I'm convinced there are good deals on ebay for brand name stuff. The example 300$ USA set might come up for $75. Problem is, so hard to determine wear & tear looking at a picture & BS description, its a crap shoot. Some people buy & sell until they eventually derive what they want. I recently came across Asimeto line & it seemed not bad. If I understand correct, its kind of closely designed after Mitutoyo, but mid-level pricing (whatever that means) quality control & decent warranty policy. Mostly I try & wait for sales.


----------



## BradH (Aug 1, 2015)

I have two Tetlock dials that I use a fair bit.  They were used when I got them.

I bought a metric "Draper Professional" 25mm dial from the UK.  Disappointed (and not surprised) when the plastic back broke.  Mind you, there were extenuating circumstances.... but I shall say no more about that.  The DTI that cam in the kit seems decent.  The Draper still works - going to turn a back for it.

I have a nice English dial indicator that - I think - does 0.005" - don't use it much at present, but will do...

I also have a nice little "Fowler" metric with a short stroke.  I love that little indicator.

I have a metric Mitutoyo, bought used, and as folks have mentioned - the lenses fall out.  PIA.

I am going to buy two Craftex dials for $18 on sale this week...  for a project.  They will be dedicated.

Oh, and I just bought a wonderful FTC (Fowler Tool Company) 2" stroke dial.  Now I need a 50mm one to match.  And maybe a couple more...

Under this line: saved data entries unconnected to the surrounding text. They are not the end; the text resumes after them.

(** *** The operations keep the disk up to date *)

Lemma dirty_writes_in G idxs b w :
  w ∈ dirty_writes G idxs b -> exists i, 0 <= i < BLKBMP_BLKNUM G /\ w = (block_no b i, sub_block G (m_arrBytes b) i).
Proof.
  intros Hw. apply list_elem_of_fmap in Hw as (i & -> & Hi). apply list_elem_of_filter in Hi as [_ Hi].
  apply elem_of_seqZ in Hi. exists i. split; [lia|done].
Qed.

(** What an operation writes: blocks of the bitmap that it leaves behind. *)
Definition own_writes (G : geometry) (b : CBlockBitmap) (ws : list (Z * list Z)) : Prop :=
  forall w, w ∈ ws -> exists i, 0 <= i < BLKBMP_BLKNUM G /\ w = (block_no b i, sub_block G (m_arrBytes b) i).

Lemma own_nil G b : own_writes G b [].
Proof. intros w Hw. set_solver. Qed.
Lemma intervals_spec le pBlocks n bContigous :
  le_ok le -> 0 < n <= 2 ^ 31 ->
  Forall blk_or_hole (request pBlocks n bContigous) ->
  (bContigous = true -> Forall (valid_blk G) (request pBlocks n bContigous)) ->
  intervals_of (request pBlocks n bContigous) (intervals le pBlocks n bContigous).
Proof.
  intros Hle Hn Hl Hc. unfold request, intervals in *. destruct bContigous.
  - specialize (Hc eq_refl). set (x := default 0 (head pBlocks)) in *. rewrite Forall_forall in Hc.
    assert (Hv : forall y, x <= y < x + n -> valid_blk G y) by (intros y Hy; apply Hc, elem_of_seqZ; lia).
    destruct (valid_max G HG _ (Hv x ltac:(lia))). destruct (valid_max G HG _ (Hv (x + n - 1) ltac:(lia))).
    unfold BLK_MAX in *. rewrite u32_small by lia.
    assert (~ hole (mkBlks x (x + n) 0 0)) as Hh by done.
    split.
    + unfold cells. simpl. rewrite app_nil_r, (cells1_run _ 0 n); [|split; simpl; [lia|by right]|done|done].
      unfold run_list. by rewrite decide_False.
    + constructor; [|constructor]. split; simpl; [lia|by right].
    + repeat constructor.
  - set (l := firstn _ _) in *. destruct (FindContigousBlocks_runs (valid_blk G) valid_number l Hl) as [H1 H2].
    destruct (to_intervals_cells (FindContigousBlocks l).1 0) as [H3 H4]; [done|done| |].
    { rewrite H2. unfold l. rewrite length_firstn. lia. }
    split.
    + unfold cells in *. rewrite (sort_perm le). by rewrite H4, H2.
    + by rewrite (sort_perm le).
    + by apply sort_sorted.
Qed.

(** The intervals without the holes. *)
Definition solid (v : list CONTBLKS) : list CONTBLKS := filter (fun a => ~ hole a) v.
Definition not_hole (x : Z) : Prop := x <> INVALID_BLOCK_IDX.
#[export] Instance not_hole_dec x : Decision (not_hole x) := decide (x <> INVALID_BLOCK_IDX).
Definition total (v : list CONTBLKS) : Z := foldr (fun a n => second a - first a + n) 0 v.

Lemma elem_of_cells1 a x p :
  (x, p) ∈ cells1 a <->
  dwOff a <= p < dwOff a + (second a - first a) /\
  x = if decide (hole a) then INVALID_BLOCK_IDX else first a + (p - dwOff a).
Proof.
  unfold cells1. rewrite list_elem_of_fmap. setoid_rewrite elem_of_seqZ. split.
  - intros (i & [= -> ->] & Hi). split; [lia|]. destruct (decide (hole a)); [done|lia].
  - intros [Hp ->]. exists (p - dwOff a). split; [|lia]. f_equal; lia.
Qed.

Lemma elem_of_cells v x p : (x, p) ∈ cells v <-> exists a, a ∈ v /\ (x, p) ∈ cells1 a.
Proof. unfold cells. rewrite list_elem_of_bind. naive_solver. Qed.

Lemma covers_cells v x p : Forall (fun a => ~ hole a) v -> covers v x p <-> (x, p) ∈ cells v.
Proof.
  intros Hv. rewrite elem_of_cells. rewrite Forall_forall in Hv.
  split; intros (a & Ha & H); exists a; (split; [done|]); specialize (Hv a Ha).
  - rewrite elem_of_cells1, decide_False by done. lia.
  - rewrite elem_of_cells1, decide_False in H by done. lia.
Qed.

Lemma cells_solid v :
  Forall ival_ok v -> cells (solid v) = filter (fun c => not_hole c.1) (cells v).
Proof.
  induction 1 as [|a v [Ha1 Ha2] Hv IH]; [done|]. unfold solid, cells in *. rewrite filter_cons, bind_cons, filter_app.
  rewrite <- IH. destruct (decide (~ hole a)) as [Hh|Hh].
  - rewrite bind_cons. f_equal. symmetry. apply list_filter_all. intros [x p]. rewrite elem_of_cells1. simpl.
    rewrite decide_False by done. intros [Hp ->]. destruct Ha2 as [Ha2|Ha2]; [done|].
    apply (valid_max G HG), Ha2. lia.
  - apply dec_stable in Hh. rewrite (list_empty_nil (filter _ (cells1 a))); [done|]. intros [x p].
    rewrite list_elem_of_filter, elem_of_cells1, decide_True by done. simpl. intros [H1 [_ H2]]. done.
Qed.

Lemma length_cells v : Forall (fun a => first a < second a) v -> Z.of_nat (length (cells v)) = total v.
Proof.
  induction 1 as [|a v Ha Hv IH]; [done|]. unfold cells in *. rewrite bind_cons, length_app. cbn [total foldr].
  unfold cells1 at 1. rewrite length_fmap, length_seqZ. unfold total in IH. lia.
Qed.

(** Sorted intervals with different blocks follow each other. *)
Lemma sorted_isorted lo v :
  StronglySorted by_first v -> Forall (fun a => first a < second a /\ ~ hole a) v ->
  NoDup (cells v).*1 -> (forall a, a ∈ v -> lo <= first a) -> isorted lo v.
Proof.
  intros Hs. revert lo. induction Hs as [|a v Hs IH Ha]; intros lo Hok Hnd Hlo; [done|].
  apply Forall_cons_1 in Hok as [[Ha1 Ha2] Hok]. unfold cells in Hnd. rewrite bind_cons, fmap_app in Hnd.
  apply NoDup_app in Hnd as (_ & Hd & Hnd). split; [split; [apply Hlo; set_solver|done]|].
  apply IH; [done|done|]. intros b Hb. rewrite Forall_forall in Ha, Hok. pose proof (Ha b Hb).
  destruct (Hok b Hb) as [Hb1 Hb2]. destruct (Z.lt_ge_cases (first b) (second a)) as [Hlt|]; [|done].
  exfalso. apply (Hd (first b)).
  - apply list_elem_of_fmap. exists (first b, dwOff a + (first b - first a)). split; [done|].
    rewrite elem_of_cells1, decide_False by done. lia.
  - apply list_elem_of_fmap. exists (first b, dwOff b). split; [done|].
    apply elem_of_cells. exists b. split; [done|]. rewrite elem_of_cells1, decide_False by done. lia.
Qed.

Record solid_of (l : list Z) (v : list CONTBLKS) : Prop := mkSolid {
  so_sorted : isorted 0 v;
  so_covers : forall x p, covers v x p <-> 0 <= p /\ l !! Z.to_nat p = Some x /\ not_hole x;
  so_max : below_max v;
  so_off : off_ok v;
  so_valid : forall x, in_blks v x -> valid_blk G x;
  so_size : total v = Z.of_nat (length (filter not_hole l));
}.
Lemma key_addr_inj k k' o o' :
  key_ok G k -> key_ok G k' -> 0 <= o < key_size G k -> 0 <= o' < key_size G k' ->
  addr G k + o = addr G k' + o' -> k = k' /\ o = o'.
Proof.
  pose proof base_bounds as (B1 & B2 & B3). destruct idx_vals as (E1 & E2 & E3).
  assert (forall k o, key_ok G k -> 0 <= o < key_size G k ->
    (0 <= k < BLK_MAX /\ addr G k = k * BLOCK_SIZE G + base_addr G /\ 0 <= o < BLOCK_SIZE G) \/
    (k = GB_IDX /\ addr G k = BLOCK_SIZE G /\ 0 <= o < GRPBMP_SIZE G) \/
    (k = SB_IDX /\ addr G k = 0 /\ 0 <= o < BLOCK_SIZE G)) as H.
  { intros x p Hk Hp. unfold key_size in Hp. destruct Hk as [Hk|[->| ->]].
    - destruct (valid_max G HG x Hk) as [Hx _]. left. split; [done|]. split; [by apply addr_blk|].
      destruct (Z.eqb_spec x GB_IDX); [lia|done].
    - by right; left.
    - by right; right. }
  intros Hk Hk' Ho Ho' He. destruct (H k o Hk Ho) as [(? & Ea & ?)|[(-> & Ea & ?)|(-> & Ea & ?)]],
    (H k' o' Hk' Ho') as [(? & Ea' & ?)|[(-> & Ea' & ?)|(-> & Ea' & ?)]]; rewrite ?Ea, ?Ea' in He.
  { assert (k = k') by nia. subst. lia. }
  all: try (assert (0 <= k * BLOCK_SIZE G) by nia). all: try (assert (0 <= k' * BLOCK_SIZE G) by nia). all: lia.
Qed.

Lemma CacheBlocks_write now pBlocks n pBuf bContigous s :
  entries G 0 (m_mapDirtyBlks s) -> write_ok G (request pBlocks n bContigous) n ->
  exists s', CacheBlocks G now pBlocks n pBuf bContigous s = Ret (s', n * BLOCK_SIZE G) /\
    entries G 0 (m_mapDirtyBlks s') /\ m_file s' = m_file s /\
    (forall k o p, request pBlocks n bContigous !! Z.to_nat p = Some k -> 0 <= p -> 0 <= o < BLOCK_SIZE G ->
       cached G (m_mapDirtyBlks s') (addr G k + o) = Some (pBuf (p * BLOCK_SIZE G + o))) /\
    (forall a, (forall k o, k ∈ request pBlocks n bContigous -> 0 <= o < BLOCK_SIZE G -> a <> addr G k + o) ->
       cached G (m_mapDirtyBlks s') a = cached G (m_mapDirtyBlks s) a).
Proof.
  intros Hd Hw. pose proof base_bounds as (B1 & B2 & B3). destruct idx_vals as (E1 & E2 & E3).
  destruct (write_intervals le_first pBlocks n bContigous le_first_ok Hw) as (Hsol & Htot & Hx).
  destruct Hw as ([R1 R2 R3] & Hv & _). set (l := request pBlocks n bContigous) in *.
  set (v := intervals le_first pBlocks n bContigous) in *. unfold CacheBlocks. fold v.
  set (s1 := match m_mapDirtyBlks s with [] => set_start now s | _ => s end).
  assert (m_mapDirtyBlks s1 = m_mapDirtyBlks s /\ m_file s1 = m_file s) as [Es1 Ef1].
  { unfold s1. destruct (m_mapDirtyBlks s) eqn:E; (split; [exact E|done]). }
  destruct (valid_max G HG _ Hx) as [Hx1 _]. set (x := default 0 (head pBlocks)) in *.
  destruct (Z.eqb_spec x SB_IDX); [lia|]. destruct (Z.eqb_spec x GB_IDX); [lia|].
  rewrite Es1. set (d := m_mapDirtyBlks s) in *.
  destruct (split_spec l v n d 0 Hsol R3 R2 Hd ltac:(lia)) as [P1 P2 P3 P4 P5 P6 P7 P8 P9].
  set (c := IntersectIntervals G v d) in *. set (w := SubtractIntervals v c) in *.
  pose proof (total_nonneg c P3) as T1. pose proof (total_nonneg w P4) as T2. unfold MAX_BUFFER in R2.
  destruct (CacheCommon_spec c pBuf d 0) as (d1 & C1 & C2 & C3 & C4); [done|done|done|lia|nia|].
  rewrite C1. cbn [obind].
  destruct (CacheNew_spec 0 w pBuf d1 (m_dwDirtyBlkCount s1) (0 + BLOCK_SIZE G * total c))
    as (d2 & cnt & N1 & N2 & N3); [done|done|done| |nia|nia|].
  { pose proof P4 as P4'. apply Forall_forall. intros r Hr. rewrite Forall_forall in P6. split.
    - intros [k b] He Hb. destruct Hb as (m & Hm & Hs & Hde & Hval). simpl in Hm, Hs, Hde, Hval.
      destruct (proj2 (C3 k (BLOCK_SIZE G * m))) as (b' & Hb' & Hs'); [by exists b|].
      assert (dend G (k, b') = k + m) as Hde' by (by apply (blk_dend G HG)).
      pose proof (P6 r Hr (k, b') Hb') as Hap. rewrite Hde' in Hap. rewrite Hde. apply Hap.
      exists m. done.
    - pose proof (total_elem w r P4' Hr). unfold MAX_BUFFER. nia. }
  rewrite N1. assert (SUCCEEDED 0 = true) as -> by done.
  exists (set_count cnt (set_dirty d2 s1)). split.
  { do 2 f_equal. rewrite <- Htot, <- P9. unfold s32. rewrite sN_small; [lia|lia|].
    change (2 ^ (32 - 1)) with 2147483648. nia. }
  change (m_mapDirtyBlks (set_count cnt (set_dirty d2 s1))) with d2.
  change (m_file (set_count cnt (set_dirty d2 s1))) with (m_file s1).
  assert (forall a, cached G d2 a = patched w pBuf (patched c pBuf (cached G d)) a) as Hc.
  { intros a. rewrite N3. apply patched_ext. intros b. apply C4. }
  split_and!; [done|done| |].
  - intros k o p Hl Hp Ho. rewrite Hc. assert (valid_blk G k) as Hk.
    { rewrite Forall_forall in Hv. apply Hv. by eapply list_elem_of_lookup_2. }
    destruct (valid_max G HG k Hk) as [Hk1 Hk2]. rewrite addr_blk by done.
    destruct (proj1 (P7 k p)) as [Hcov|Hcov].
    { apply (so_covers _ _ _ Hsol). done. }
    + destruct Hcov as (r & Hr & Hxr & ->). rewrite patched_out.
      * erewrite patched_in by eauto. done.
      * intros r' Hr'. rewrite in_piece_blk by done. intros Hx'. apply (P8 k); [exists r|exists r']; done.
    + destruct Hcov as (r & Hr & Hxr & ->). erewrite patched_in by eauto. done.
  - intros a Ha. rewrite Hc.
    assert (forall r, r ∈ c \/ r ∈ w -> ~ in_piece r a) as Hout.
    { intros r Hr Hin.
      assert (Hpr : piece r) by (rewrite Forall_forall in P3, P4; destruct Hr; auto).
      pose proof (piece_bound r Hpr) as Hb. assert (base_addr G <= a) as Hba by (unfold in_piece in Hin; nia).
      destruct (split_addr a Hba) as (k & o & -> & Ho & Hk). apply in_piece_blk in Hin; [|done].
      assert (covers v k (dwOff r + (k - first r))) as Hcov.
      { apply P7. destruct Hr as [Hr|Hr]; [left|right]; by exists r. }
      apply (so_covers _ _ _ Hsol) in Hcov as (_ & Hl & _). apply list_elem_of_lookup_2 in Hl.
      apply (Ha k o Hl Ho). rewrite addr_blk by lia. done. }
    rewrite !patched_out; [done|intros; apply Hout; by left|intros; apply Hout; by right].
Qed.

(** *** Merging and committing *)

Lemma MergeLoop_spec lo k b d :
  GRPBMP_BLKNUM G <> 2 -> entries G lo ((k, b) :: d) ->
  entries G lo (MergeLoop G k b d) /\ forall a, cached G (MergeLoop G k b d) a = cached G ((k, b) :: d) a.
Proof.
  intros HN. pose proof base_bounds as (B1 & B2 & B3). destruct idx_vals as (E1 & E2 & E3).
  revert lo k b. induction d as [|[k' b'] d IH]; intros lo k b Hd; [done|]. cbn [MergeLoop].
  (* the runs stay apart *)
  assert (Hkeep : entries G lo ((k, b) :: MergeLoop G k' b' d) /\
    forall a, cached G ((k, b) :: MergeLoop G k' b' d) a = cached G ((k, b) :: (k', b') :: d) a).
  { split.
    - inversion Hd as [|? ? ? n ? Hk Hn Hs Hv Hd'|? ? ? Hlo Hs Hd'|]; subst.
      + apply (en_blk G lo k b n); try done. by apply IH.
      + apply en_gb; try done. by apply IH.
    - intros a. cbn [cached]. destruct (decide _); [done|].
      destruct (entries_tail G _ _ _ Hd) as (lo' & _ & Hd'). by apply (IH lo'). }
  destruct (Z.eqb_spec k' (u32 (k + d_size b / BLOCK_SIZE G))) as [Ek|]; [|exact Hkeep].
  destruct (Z.leb_spec (d_size b + d_size b') MAX_BUFFER); [|exact Hkeep].
  inversion Hd as [|? ? ? n ? Hk Hn Hs Hv Hd'|? ? ? Hlo Hs Hd'|]; subst.
  - assert (d_size b / BLOCK_SIZE G = n) as En by (rewrite Hs, Z.mul_comm, Z.div_mul by lia; done).
    pose proof (valid_max G HG (k + n - 1) (Hv (k + n - 1) ltac:(lia))).
    pose proof (valid_max G HG k (Hv k ltac:(lia))). rewrite En in *. clear En.
    rewrite (u32_small (k + n)) in * by lia.
    inversion Hd' as [|? ? ? n' ? Hk' Hn' Hs' Hv' Hd2|? ? ? Hlo' Hs' Hd2|? ? Hlo' Hs']; subst; [|lia|lia].
    set (b2 := mkBuf _ _). destruct (IH lo k b2) as [I1 I2].
    { apply (en_blk G lo k b2 (n + n')); [done|lia|unfold b2; cbn [d_size]; lia| |].
      - intros x Hx. destruct (Z.lt_ge_cases x (k + n)); [apply Hv; lia|apply Hv'; lia].
      - by replace (k + (n + n')) with (k + n + n') by lia. }
    split; [done|]. intros a. rewrite I2. cbn [cached].
    assert (addr G k = k * BLOCK_SIZE G + base_addr G) as A1 by (apply addr_blk; lia).
    pose proof (valid_max G HG (k + n + n' - 1) (Hv' (k + n + n' - 1) ltac:(lia))).
    assert (addr G (k + n) = addr G k + d_size b) as A2 by (rewrite addr_blk, A1, Hs by lia; lia).
    assert (in_entry G (k, b2) a <-> addr G k <= a < addr G k + (d_size b + d_size b')) as J by done.
    assert (in_entry G (k, b) a <-> addr G k <= a < addr G k + d_size b) as J1 by done.
    assert (in_entry G (k + n, b') a <-> addr G k + d_size b <= a < addr G k + d_size b + d_size b') as J2.
    { unfold in_entry. cbn [fst snd]. by rewrite A2. }
    assert (0 < d_size b /\ 0 < d_size b') as [Z1 Z2] by (rewrite Hs, Hs'; nia).
    assert (forall p, d_data b2 p = if (d_size b <=? p) && (p <? d_size b + d_size b')
      then d_data b' (p - d_size b) else d_data b p) as Jd by done.
    cbn [fst snd]. rewrite A2, Jd. clearbody b2.
    destruct (decide (in_entry G (k, b) a)) as [Ha|Ha].
    + apply (proj1 J1) in Ha. rewrite decide_True by (apply (proj2 J); lia). f_equal.
      destruct (Z.leb_spec (d_size b) (a - addr G k)); [lia|]. done.
    + rewrite J1 in Ha. destruct (decide (in_entry G (k + n, b') a)) as [Ha'|Ha']; rewrite J2 in Ha'.
      * rewrite decide_True by (apply (proj2 J); lia). f_equal. destruct (Z.leb_spec (d_size b) (a - addr G k)); [|lia].
        destruct (Z.ltb_spec (a - addr G k) (d_size b + d_size b')); [|lia]. cbn [andb]. f_equal. lia.
      * rewrite decide_False by (intros Hj; apply (proj1 J) in Hj; lia). done.
  - exfalso. inversion Hd' as [|? ? ? n' ? Hk' Hn' Hs' Hv' Hd2|? ? ? Hlo' Hs' Hd2|? ? Hlo' Hs']; subst.
    + pose proof (valid_max G HG _ (Hv' _ ltac:(split; [reflexivity|lia]))). lia.
    + lia.
    + apply HN. unfold GRPBMP_BLKNUM. rewrite <- (Z.mul_comm BYTE_BITS), <- Z.div_div by (unfold BYTE_BITS; lia).
      fold (GRPBMP_SIZE G). match goal with H : SB_IDX = u32 _ |- _ => rename H into Ek end. rewrite Hs in Ek.
      assert (0 <= GRPBMP_SIZE G / BLOCK_SIZE G <= 16) as Hq.
      { split; [apply Z.div_pos; lia|]. apply Z.div_le_upper_bound; [lia|].
        pose proof (geom_bounds G HG) as (HB & _). nia. }
      unfold u32, uN in Ek. rewrite E1, E2 in Ek.
      destruct (Z.lt_ge_cases (GRPBMP_SIZE G / BLOCK_SIZE G) 4).
      * rewrite Z.mod_small in Ek by lia. lia.
      * rewrite <- (Z.mod_add _ (-1)), Z.mod_small in Ek by lia. lia.
Qed.

Lemma CommitLoop_spec io lo d f :
  io_ok io -> entries G lo d -> 0 <= f_len f ->
  exists f', CommitLoop G io d f = Ret f' /\ f_len f <= f_len f' /\
    forall a v, 0 <= a -> visible G d f a = Some v -> on_disk f' a = Some v.
Proof.
  intros Hio. revert lo f. induction d as [|[k b] d IH]; intros lo f Hd Hf.
  { exists f. split_and!; [done|lia|]. intros a v _ H. exact H. }
  destruct idx_vals as (E1 & E2 & E3). pose proof base_bounds as (B1 & B2 & B3).
  cbn [CommitLoop]. set (off := if k =? SB_IDX then _ else _).
  destruct (entries_in G HG lo ((k, b) :: d) (k, b) Hd ltac:(set_solver)) as [_ Hok].
  assert (off = addr G k /\ 0 <= addr G k /\ 0 <= d_size b) as (Eo & Ha0 & Hs0).
  { unfold off. destruct Hok as [Hb|[[E ES]|[E ES]]]; simpl in *.
    - pose proof (blk_entry_bound G HG _ Hb) as Hbb. simpl in Hbb. destruct Hb as (n & Hn & Hs & Hde & Hv). simpl in *.
      rewrite Hs. rewrite <- (addr_abs k) by (apply Hv; lia).
      destruct (Z.eqb_spec k SB_IDX); [lia|]. destruct (Z.eqb_spec k GB_IDX); [lia|].
      rewrite (addr_abs k), addr_blk by (lia || (apply Hv; lia)). split_and!; [done|nia|nia].
    - rewrite E, ES. change (addr G GB_IDX) with (BLOCK_SIZE G). change (GB_IDX =? SB_IDX) with false.
      rewrite Z.eqb_refl. cbn iota. lia.
    - rewrite E, ES. change (addr G SB_IDX) with 0. rewrite Z.eqb_refl. cbn iota. lia. }
  unfold WriteFile. rewrite (Hio off). assert (ERROR 0 = false) as -> by done.
  assert (ERROR (d_size b) = false) as -> by (apply Z.ltb_ge; lia). rewrite Eo.
  destruct (entries_tail G _ _ _ Hd) as (lo' & _ & Hd').
  destruct (IH lo' (file_write (addr G k) (d_size b) (d_data b) f) Hd') as (f' & I1 & I2 & I3).
  { cbn [f_len file_write]. lia. }
  exists f'. split; [done|]. cbn [f_len file_write] in I2. split; [lia|].
  intros a v Ha Hv. apply (I3 a v Ha). unfold visible in *. cbn [cached] in Hv.
  destruct (decide (in_entry G (k, b) a)) as [Hin|Hin].
  - assert (cached G d a = None) as ->.
    { apply cached_none. intros e He Hea.
      assert (e = (k, b)) as -> by (eapply (entries_inj lo ((k, b) :: d)); [done|set_solver|set_solver|done|done]).
      destruct (entries_tail G _ _ _ Hd) as (lo2 & Hlo2 & Hd2). destruct (entries_in G HG _ _ _ Hd2 He). simpl in *. lia. }
    unfold on_disk, in_entry in *. cbn [f_len f_data file_write fst snd] in *.
    destruct (Z.ltb_spec a (Z.max (f_len f) (addr G k + d_size b))); [|lia].
    destruct (Z.leb_spec (addr G k) a); [|lia]. destruct (Z.ltb_spec a (addr G k + d_size b)); [|lia]. done.
  - destruct (cached G d a); [done|]. unfold on_disk, in_entry in *. cbn [f_len f_data file_write fst snd] in *.
    destruct (Z.ltb_spec a (f_len f)) as [Hl|]; [|done].
    destruct (Z.ltb_spec a (Z.max (f_len f) (addr G k + d_size b))); [|lia].
    destruct (Z.leb_spec (addr G k) a), (Z.ltb_spec a (addr G k + d_size b)); done || lia.
Qed.

(** *** Reading blocks *)

(** The place of an interval in the caller's memory, and the address in the
    file that belongs to a byte of it. *)
Definition in_mem (r : CONTBLKS) (q : Z) : Prop :=
  dwOff r * BLOCK_SIZE G <= q < (dwOff r + (second r - first r)) * BLOCK_SIZE G.
Definition file_addr (r : CONTBLKS) (q : Z) : Z :=
  first r * BLOCK_SIZE G + base_addr G + (q - dwOff r * BLOCK_SIZE G).
#[local] Instance in_mem_dec r q : Decision (in_mem r q).
Proof. unfold in_mem. apply _. Defined.

(** The intervals [c] were filled with [W]; the rest is as before. *)
Definition filled (c : list CONTBLKS) (W buf buf' : mem) : Prop :=
  forall q, (Exists (fun r => in_mem r q) c /\ buf' q = W q) \/
            (Forall (fun r => ~ in_mem r q) c /\ buf' q = buf q).

Lemma filled_nil W buf : filled [] W buf buf.
Proof. intros q. right. done. Qed.

Lemma filled_cons r c W buf buf1 buf' :
  (forall q, buf1 q = if decide (in_mem r q) then W q else buf q) -> filled c W buf1 buf' -> filled (r :: c) W buf buf'.
Proof.
  intros H1 H2 q. specialize (H1 q). destruct (H2 q) as [[Hc ->]|[Hc ->]].
  - left. split; [by constructor 2|done].
  - rewrite H1. destruct (decide (in_mem r q)); [left|right]; (split; [by constructor|done]).
Qed.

Maybe I have an obsession with dials.

How about stands??  I have the typical uncomfortable two post ones, and a mighty mag knock off.  Would like a gooseeneck or Noga.

B


----------



## Alexander (Aug 6, 2015)

I took a picture of 2 dials to illustrate the deference between Japan and China. On the right is a relativley expensive mitutoyo on the left $20 STM el cheap O. Notice how wimpy the STM parts are compared to the Japanese dial.


----------